- _Problem statement_: Return the material unaltered, line by line.

- _Recorded data_:
(** A call the gate does not mind. *)
Lemma safe_gate_call {A} concurrency (c : rcall) (k : ranswer c -> rprog A) s Q :
  (forall r, gate concurrency s (Answered c r) = Some s) ->
  (forall r, safe (gate concurrency) (k r) s any_state Q) -> safe (gate concurrency) (Call c k) s any_state Q.
Proof.
  intros Hc Hk. apply safe_call; [done| |].
  - exists s. split; [|done]. by destruct s as [[]|].
  - intros r. exists s. by split.
Qed.

Lemma safe_gate_join {A} concurrency (c : rcall) (f : ranswer c -> option (result unit unit)) (k : ranswer c -> rprog A)
    len launched failures s Q :
  (forall p n r, gate concurrency (Some (p, n)) (Answered c r)
     = Some (match f r with Some _ => if 0 <? p then Some (p - 1, n) else None | None => Some (p, n) end)) ->
  fits len launched s ->
  (forall r s', fits (joined (f r) len failures).1 launched s' -> safe (gate concurrency) (k r) s' any_state Q) ->
  safe (gate concurrency) (Call c k) s any_state Q.
Proof.
  intros Hc Hs Hk. apply safe_call; [done|exists s; split; [by destruct s as [[]|]|done]|]. intros r.
  destruct Hs as [-> | [-> Hlen]].
  - exists None. split; [done|]. apply Hk. by left.
  - rewrite Hc. eexists. split; [done|]. apply Hk. destruct (f r) as [x|]; simpl; [|by right].
    destruct (Z.ltb_spec 0 len); [right; split; [done|lia]|by left].
Qed.
Definition settle_infrastructure_failure (job : ScenarioJob) (plan : option (ScenarioExecutionPlan W))
    (lease : ExecutionLease) (reason : string) : wprog JobDisposition :=
  if job_max_retries job <=? job_attempt job then
    publish_and_complete_dlq job lease
      ("automatic retry attempts exhausted at attempt " +:+ show (job_attempt job) +:+ "/"
       +:+ show (job_max_retries job) +:+ ": " +:+ reason)
  else
    let delay := retry_delay (worker_retry_base_delay config) (worker_retry_max_delay config)
                   (job_attempt job) (job_execution_key job) in
    t ← now_unix_ms;
    let retry_job := retry_of job delay t in
    let partition_key :=
      match plan with
      | Some plan => key_for (cfg_partition_key_strategy (Domain.config (plan_scenario plan))) retry_job
      | None => job_execution_key retry_job
      end in
    r ← publish_retry_with_retry partition_key retry_job lease;
    match r : result string unit with
    | Err _ => mret DispRetryLater
    | Ok _ => complete_as lease RetryPublished DispRetryPublished
    end.

(** *** The result of a slice *)

Definition errors_of_kind (report : RunReport (H := H)) (kind : string) : Z :=
  default 0 (wm_error_counts (rep_summary report) !! kind).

- _Answer_:
(** A call the gate does not mind. *)
Lemma safe_gate_call {A} concurrency (c : rcall) (k : ranswer c -> rprog A) s Q :
  (forall r, gate concurrency s (Answered c r) = Some s) ->
  (forall r, safe (gate concurrency) (k r) s any_state Q) -> safe (gate concurrency) (Call c k) s any_state Q.
Proof.
  intros Hc Hk. apply safe_call; [done| |].
  - exists s. split; [|done]. by destruct s as [[]|].
  - intros r. exists s. by split.
Qed.

Lemma safe_gate_join {A} concurrency (c : rcall) (f : ranswer c -> option (result unit unit)) (k : ranswer c -> rprog A)
    len launched failures s Q :
  (forall p n r, gate concurrency (Some (p, n)) (Answered c r)
     = Some (match f r with Some _ => if 0 <? p then Some (p - 1, n) else None | None => Some (p, n) end)) ->
  fits len launched s ->
  (forall r s', fits (joined (f r) len failures).1 launched s' -> safe (gate concurrency) (k r) s' any_state Q) ->
  safe (gate concurrency) (Call c k) s any_state Q.
Proof.
  intros Hc Hs Hk. apply safe_call; [done|exists s; split; [by destruct s as [[]|]|done]|]. intros r.
  destruct Hs as [-> | [-> Hlen]].
  - exists None. split; [done|]. apply Hk. by left.
  - rewrite Hc. eexists. split; [done|]. apply Hk. destruct (f r) as [x|]; simpl; [|by right].
    destruct (Z.ltb_spec 0 len); [right; split; [done|lia]|by left].
Qed.
Definition settle_infrastructure_failure (job : ScenarioJob) (plan : option (ScenarioExecutionPlan W))
    (lease : ExecutionLease) (reason : string) : wprog JobDisposition :=
  if job_max_retries job <=? job_attempt job then
    publish_and_complete_dlq job lease
      ("automatic retry attempts exhausted at attempt " +:+ show (job_attempt job) +:+ "/"
       +:+ show (job_max_retries job) +:+ ": " +:+ reason)
  else
    let delay := retry_delay (worker_retry_base_delay config) (worker_retry_max_delay config)
                   (job_attempt job) (job_execution_key job) in
    t ← now_unix_ms;
    let retry_job := retry_of job delay t in
    let partition_key :=
      match plan with
      | Some plan => key_for (cfg_partition_key_strategy (Domain.config (plan_scenario plan))) retry_job
      | None => job_execution_key retry_job
      end in
    r ← publish_retry_with_retry partition_key retry_job lease;
    match r : result string unit with
    | Err _ => mret DispRetryLater
    | Ok _ => complete_as lease RetryPublished DispRetryPublished
    end.

(** *** The result of a slice *)

Definition errors_of_kind (report : RunReport (H := H)) (kind : string) : Z :=
  default 0 (wm_error_counts (rep_summary report) !! kind).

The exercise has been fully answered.